Using the entries below, write out the line with "Definition dirNodeMaxEntries : nat := 32.", the line with "Record DirInsertResult := mkInserted", and every line in between, exactly as each is written.

■ ■ ■ ■ ■ ■ ■

Definition DirNodeMaxPages : Z := 262144.
Definition dirNodeMaxEntries : nat := 32.
Definition FeatureFixDirectoryLimit : string := "fixDirectoryLimit".

Definition sortIndexes (indexes : list bytes) : list bytes := sort_by bytesLess indexes.

Definition sortedSearch (indexes : list bytes) (key : bytes) : nat :=
  searchLoop (fun i => negb (bytesLess (indexes !!! i) key)) (S (length indexes)) 0 (length indexes).

(** The indexes of a page with one more item; [None] if it is there already. *)
Definition addIndex (preserveOrder : bool) (indexes : list bytes) (itemKey : bytes) : option (list bytes) :=
  if preserveOrder then
    if bool_decide (itemKey ∈ indexes) then None else Some (indexes ++ [itemKey])
  else
    let indexes := sortIndexes indexes in
    let pos := sortedSearch indexes itemKey in
    if (pos <? length indexes)%nat && bool_decide (indexes !!! pos = itemKey) then None
    else Some (take pos indexes ++ itemKey :: drop pos indexes).

Record DirInsertResult := mkInserted {
  Page : Z; Created : bool; Modified : bool; DirKey : bytes;
  RootModified : bool; NewPageCreated : bool; PrevPageModified : bool }.

Record DirRemoveResult := mkRemoved {
  Success : bool; PageModified : bool; PageDeleted : bool; RootDeleted : bool;
  ModifiedNodes : list bytes; DeletedNodes : list bytes }.

Section Ops.
Context `{Hasher} {V E : Type} `{!LedgerView V E}.

Abbreviation M := (VM V (dirError E)).

Definition read (k : Keylet) : M (option bytes) := vmap ViewError (Read k).
Definition update (k : Keylet) (d : bytes) : M unit := vmap ViewError (Update k d).
Definition insert (k : Keylet) (d : bytes) : M unit := vmap ViewError (Insert k d).
Definition erase (k : Keylet) : M unit := vmap ViewError (Erase k).

(** Missing data is parsed as no bytes. *)
Definition parse (d : option bytes) : M DirectoryNode :=
  vlift match ParseDirectoryNode (default [] d) with inl e => inl (CodecError e) | inr n => inr n end.

Definition serialize (dir : DirectoryNode) (isBookDir : bool) : M bytes :=
  vlift match SerializeDirectoryNode dir isBookDir with inl e => inl (CodecError e) | inr d => inr d end.

Definition store_ (k : Keylet) (dir : DirectoryNode) (isBookDir : bool) : M unit :=
  let* data := serialize dir isBookDir in
  update k data.

Definition applySetup (setupFunc : option (DirectoryNode -> DirectoryNode)) (d : DirectoryNode) : DirectoryNode :=
  match setupFunc with Some f => f d | None => d end.

(** Without the amendment, or without rules, the old limit holds. *)
Definition pageLimit (rules : option Rules_) (newPage : Z) : bool :=
  match rules with
  | None => DirNodeMaxPages <=? newPage
  | Some r => negb (r FeatureFixDirectoryLimit) && (DirNodeMaxPages <=? newPage)
  end.

Definition insertNewPage (dirKey : Keylet) (itemKey : bytes) (preserveOrder : bool)
    (setupFunc : option (DirectoryNode -> DirectoryNode)) (root node : DirectoryNode) (nodeKey : bytes) (page : Z) : M DirInsertResult :=
  let newPage := u64 (page + 1) in
  if newPage =? 0 then vfail ErrDirFull
  else fun v =>
    if pageLimit (Rules v) newPage then (inl ErrDirFull, v)
    else
      (let newPageKeylet := DirPage (Key dirKey) newPage in
       let node := SetIndexNext node newPage in
       (* for a directory of one page, [node] and [root] are one object *)
       let root := SetIndexPrevious (if page =? 0 then node else root) newPage in
       let node := if page =? 0 then root else node in
       let newPageNode := newDirectoryNode (Key dirKey) [itemKey] in
       let newPageNode := if negb (newPage =? 1) then SetIndexPrevious newPageNode (u64 (newPage - 1)) else newPageNode in
       let newPageNode := applySetup setupFunc newPageNode in
       store_ (mkKeylet (KType dirKey) nodeKey) node preserveOrder ;;*
       (if negb (page =? 0) then store_ dirKey root preserveOrder else vret tt) ;;*
       let* newPageData := serialize newPageNode preserveOrder in
       insert newPageKeylet newPageData ;;*
       vret (mkInserted newPage false false (Key newPageKeylet) true true (negb (page =? 0)))) v.

Definition DirInsert (dirKey : Keylet) (itemKey : bytes) (preserveOrder : bool)
    (setupFunc : option (DirectoryNode -> DirectoryNode)) : M DirInsertResult :=
  let* exists_ := vmap ViewError (Exists_ dirKey) in
  if negb exists_ then
    let dir := applySetup setupFunc (newDirectoryNode (Key dirKey) [itemKey]) in
    let* data := serialize dir preserveOrder in
    insert dirKey data ;;*
    vret (mkInserted 0 true false (Key dirKey) false false false)
  else
    let* rootData := read dirKey in
    let* root := parse rootData in
    let page := IndexPrevious root in
    let nodeKey := if negb (page =? 0) then Key (DirPage (Key dirKey) page) else Key dirKey in
    let* node := (if negb (page =? 0) then
                    let* pageData := read (DirPage (Key dirKey) page) in
                    parse pageData
                  else vret root) in
    if (length (Indexes node) <? dirNodeMaxEntries)%nat then
      match addIndex preserveOrder (Indexes node) itemKey with
      | None => vfail DoubleInsertion
      | Some indexes =>
          store_ (mkKeylet (KType dirKey) nodeKey) (setIndexes node indexes) preserveOrder ;;*
          vret (mkInserted page false true nodeKey false false false)
      end
    else insertNewPage dirKey itemKey preserveOrder setupFunc root node nodeKey page.

(** A page whose book fields name a currency is written as that of a book. *)
Definition isBookPage (d : DirectoryNode) : bool := nonZero160 (TakerPaysCurrency d) || nonZero160 (TakerGetsCurrency d).

Definition notFound : DirRemoveResult := mkRemoved false false false false [] [].

(** A page of the chain, read for relinking: a failed read is a broken link. *)
Definition readPage (k : Keylet) (broken : dirError E) : M DirectoryNode :=
  let* d := (fun v => match Read k v with (inl _, v) => (inl broken, v) | (inr d, v) => (inr d, v) end) in
  parse d.

(** Removal from the root page, which [node] is, without the item. *)
Definition removeFromRoot (directory : Keylet) (node : DirectoryNode) (keepRoot : bool) : M DirRemoveResult :=
  let rootKey := DirPage (Key directory) 0 in
  let prevPage := IndexPrevious node in
  let nextPage := IndexNext node in
  if (nextPage =? 0) && negb (prevPage =? 0) then vfail FwdLinkBroken
  else if (prevPage =? 0) && negb (nextPage =? 0) then vfail RevLinkBroken
  else
    let* r := (if (nextPage =? prevPage) && negb (nextPage =? 0) then
                 let lastKey := DirPage (Key directory) nextPage in
                 let* lastPage := readPage lastKey FwdLinkBroken in
                 if (length (Indexes lastPage) =? 0)%nat then
                   let node := SetIndexPrevious (SetIndexNext node 0) 0 in
                   store_ rootKey node (isBookPage node) ;;*
                   erase lastKey ;;*
                   vret (node, 0, 0, [Key rootKey], [Key lastKey])
                 else vret (node, nextPage, prevPage, [], [])
               else vret (node, nextPage, prevPage, [], [])) in
    let '(node', nextPage', prevPage', mods, dels) := r in
    if keepRoot then
      if negb (IndexNext node =? IndexNext node') || negb (IndexPrevious node =? IndexPrevious node') then
        vret (mkRemoved true false false false mods dels)
      else
        store_ rootKey node' (isBookPage node') ;;*
        vret (mkRemoved true true false false (mods ++ [Key rootKey]) dels)
    else if (nextPage' =? 0) && (prevPage' =? 0) then
      erase rootKey ;;*
      vret (mkRemoved true false true true mods (dels ++ [Key rootKey]))
    else
      store_ rootKey node' (isBookPage node') ;;*
      vret (mkRemoved true true false false (mods ++ [Key rootKey]) dels).

(** Links the neighbours of page [page] to each other, and erases the page. *)
Definition unlinkPage (directory : Keylet) (page : Z) (node : DirectoryNode) : M (DirectoryNode * DirectoryNode * list bytes) :=
  let prevPage := IndexPrevious node in
  let nextPage := IndexNext node in
  let prevKey := DirPage (Key directory) prevPage in
  let nextKey := DirPage (Key directory) nextPage in
  let same := bool_decide (Key nextKey = Key prevKey) in
  let* prev := readPage prevKey FwdLinkBroken in
  let* next := (if same then vret prev else readPage nextKey RevLinkBroken) in
  (* when the neighbours are one page, both links are set on one object *)
  let prev := SetIndexNext prev nextPage in
  let next := SetIndexPrevious (if same then prev else next) prevPage in
  let prev := if same then next else prev in
  store_ prevKey prev (isBookPage prev) ;;*
  (if negb same then store_ nextKey next (isBookPage next) else vret tt) ;;*
  erase (DirPage (Key directory) page) ;;*
  vret (prev, next, Key prevKey :: (if negb same then [Key nextKey] else [])).

(** Erases the last page [nextPage], an empty one, after page [prevPage]. *)
Definition dropLastPage (directory : Keylet) (prevPage nextPage : Z) (prev : DirectoryNode) : M unit :=
  erase (DirPage (Key directory) nextPage) ;;*
  store_ (DirPage (Key directory) prevPage) (SetIndexNext prev 0) (isBookPage prev) ;;*
  let rootKey := DirPage (Key directory) 0 in
  let* rootData := read rootKey in
  let* root := parse rootData in
  let root := SetIndexPrevious root prevPage in
  store_ rootKey root (isBookPage root).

■ ■ ■ ■ ■ ■ ■

* **WRITTEN ANSWER**
Definition dirNodeMaxEntries : nat := 32.
Definition FeatureFixDirectoryLimit : string := "fixDirectoryLimit".

Definition sortIndexes (indexes : list bytes) : list bytes := sort_by bytesLess indexes.

Definition sortedSearch (indexes : list bytes) (key : bytes) : nat :=
  searchLoop (fun i => negb (bytesLess (indexes !!! i) key)) (S (length indexes)) 0 (length indexes).

(** The indexes of a page with one more item; [None] if it is there already. *)
Definition addIndex (preserveOrder : bool) (indexes : list bytes) (itemKey : bytes) : option (list bytes) :=
  if preserveOrder then
    if bool_decide (itemKey ∈ indexes) then None else Some (indexes ++ [itemKey])
  else
    let indexes := sortIndexes indexes in
    let pos := sortedSearch indexes itemKey in
    if (pos <? length indexes)%nat && bool_decide (indexes !!! pos = itemKey) then None
    else Some (take pos indexes ++ itemKey :: drop pos indexes).

Record DirInsertResult := mkInserted {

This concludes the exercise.